Dessa forma, ao pensar numa outra lógica para a tríade produção-distribuição-consumo, fundamental para qualquer sistema produtivo, faz-se necessária a construção e organização do espaço e do saber produtivo de maneira que a memória e as experiências de classe (ou da luta de classes) sejam legadas enquanto memória histórica. A possibilidade de almejar um novo sentido para a oposição paradigmática entre crescimento tecnológico e qualidade das relações humanas, encontra-se na construção de um novo saber-fazer-poder que procure analisar as relações sociais históricas, e as consciências circunscritas às mesmas, atentando para o problema da cisão entre saber-produção-lugar ou ainda, da concepção de educação a ser produzida-transmitida-vinculada, e o da separação do produto daquele que o produz, isto é, da tríade produção-distribuição-consumo.

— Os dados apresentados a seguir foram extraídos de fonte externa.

(** A table without columns survives: create_table followed by open_table is
    never undefined, and when neither throws it yields a handle with the stored
    header (first_page as left uninitialised) and the empty schema. *)
Theorem empty_table_roundtrip {U} `{UnixNameLaws U, !UnixLaws U} (b : buffer_manager U) (m : gmap (Z * Z) Z)
    (fp : Z) (g1 g2 : file_handle) (c o : bool) (filename : string) (ids : gmap (list byte) Z) :
  io_ok b m -> fds_open b -> pins_le (INT_MAX - 2) b -> (forall fd, names b !! fd <> Some filename) ->
  INT_MIN <= fp <= INT_MAX ->
  wp (_ ← create_table fp g1 filename (mk_schema [] ids); open_table c o g2 filename)
    (fun th _ => table_header_ th = mk_table_header (-1) fp 1 /\ schema_ th = schema_new) (fun _ _ => True) b.
Proof.
  intros I Hfo Hp Hname Hfp. apply wp_bind.
  eapply (wp_create_table b m fp g1 filename (mk_schema [] ids) []); [done..| | |done]; cbn [col_defs_ schema_bytes].
  { rewrite length_int_bytes. unfold payload_size, DEFAULT_PAGE_SIZE, page_header_size. lia. }
  intros b' m' I' Hn' Hp' Hc. eapply (wp_open_empty_table b' m'); [done|done|by rewrite Hn'|exact Hc| |done|done].
  repeat (apply Forall_cons; split); cbn; try done; unfold INT_MIN, INT_MAX; lia.
Qed.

Alexandra de Alvim Pinto (Historiadora,MG)
Marquinhos Santa Fé diz:
07/07/2012
Confio muito nesse novo modelo de mundo proposto pelos países latino- americanos, estamos no caminho certo!
Raimundo W. S. Melo diz:
06/07/2012
Video telesur da mensagem de Lula para o Foro de São Paulo:
http://www.telesurtv.net/articulos/2012/07/06/lula-da-silva-reitero-apoyo-a-chavez-en-clausura-del-foro-de-sao-paulo-5915.html
jauiri n.g silva diz:
06/07/2012
Foram esses os poderes que influenciaran e influenciam os politicos brasileiros a fazerem o que fazem em relação aos
aposentados que contribuiram ,e se aposentaram com valor
correspondente a varios salarios mínimos e hoje recebem lum
mínimo ou pouco mais que isso.E A IMPRENSA PERMANESSE
MUDA ESSE RESPEITO.
Antonio Leon Rosa diz:
06/07/2012
Espero, caro Emir, que o Forum de São Paulo também tenha tratado das conspirações neogolpistas contra os governos progressistas/populares da América do Sul e as possibilidades de se antecipar aos acontecimentos e impedir que essa onda maléfica prolifere em nosso continente. Não haverá perdão para uma esquerda que não percebe a gravidade do momento histórico que estamos a presenciar. A direita reacionária age, sem nenhum escrúpulo, para inviabilizar nossos projetos políticos, com "apoio técnico" da CIA/Depto. de Estado dos EUA e dos impérios midiáticos que auxiliaram a se instalar em nossos países. A cada ataque, uma resposta à altura: é o que as esquerdas precisam fazer de agora em diante.
darcio diz:
05/07/2012
Seu post é mais uma questão de fé, uma aposta, menos que uma carta de intenções, porque dentro desse quadro que o Sr. descreve reforçar posições antineoliberais é, na maioria dos casos, voltar a posições liberais clássicas como expansão da cidadania, dos serviços básicos (saúde e educação), acesso ao consumo, etc. Dirigir-se ao anticapitalismo e ao socialismo é um baita problema que a esquerda tradicional, até agora, não deu o menor sinal de equalizá-la, aliás, precisamos que uma discussão de princípios que acredito que este foro não lá muito a fim de fazer.
Milton Bezerra diz:
05/07/2012
Encontro alentador, sobretudo quando vislumbramos crises abissais que apelam para a união de esforços das esquerdas, únicas forças capazes de evitar uma catástrofe final e completamente irreversível.

VÍDEO ACIMA DESMASCARA O GOLPE PARAGUAIO.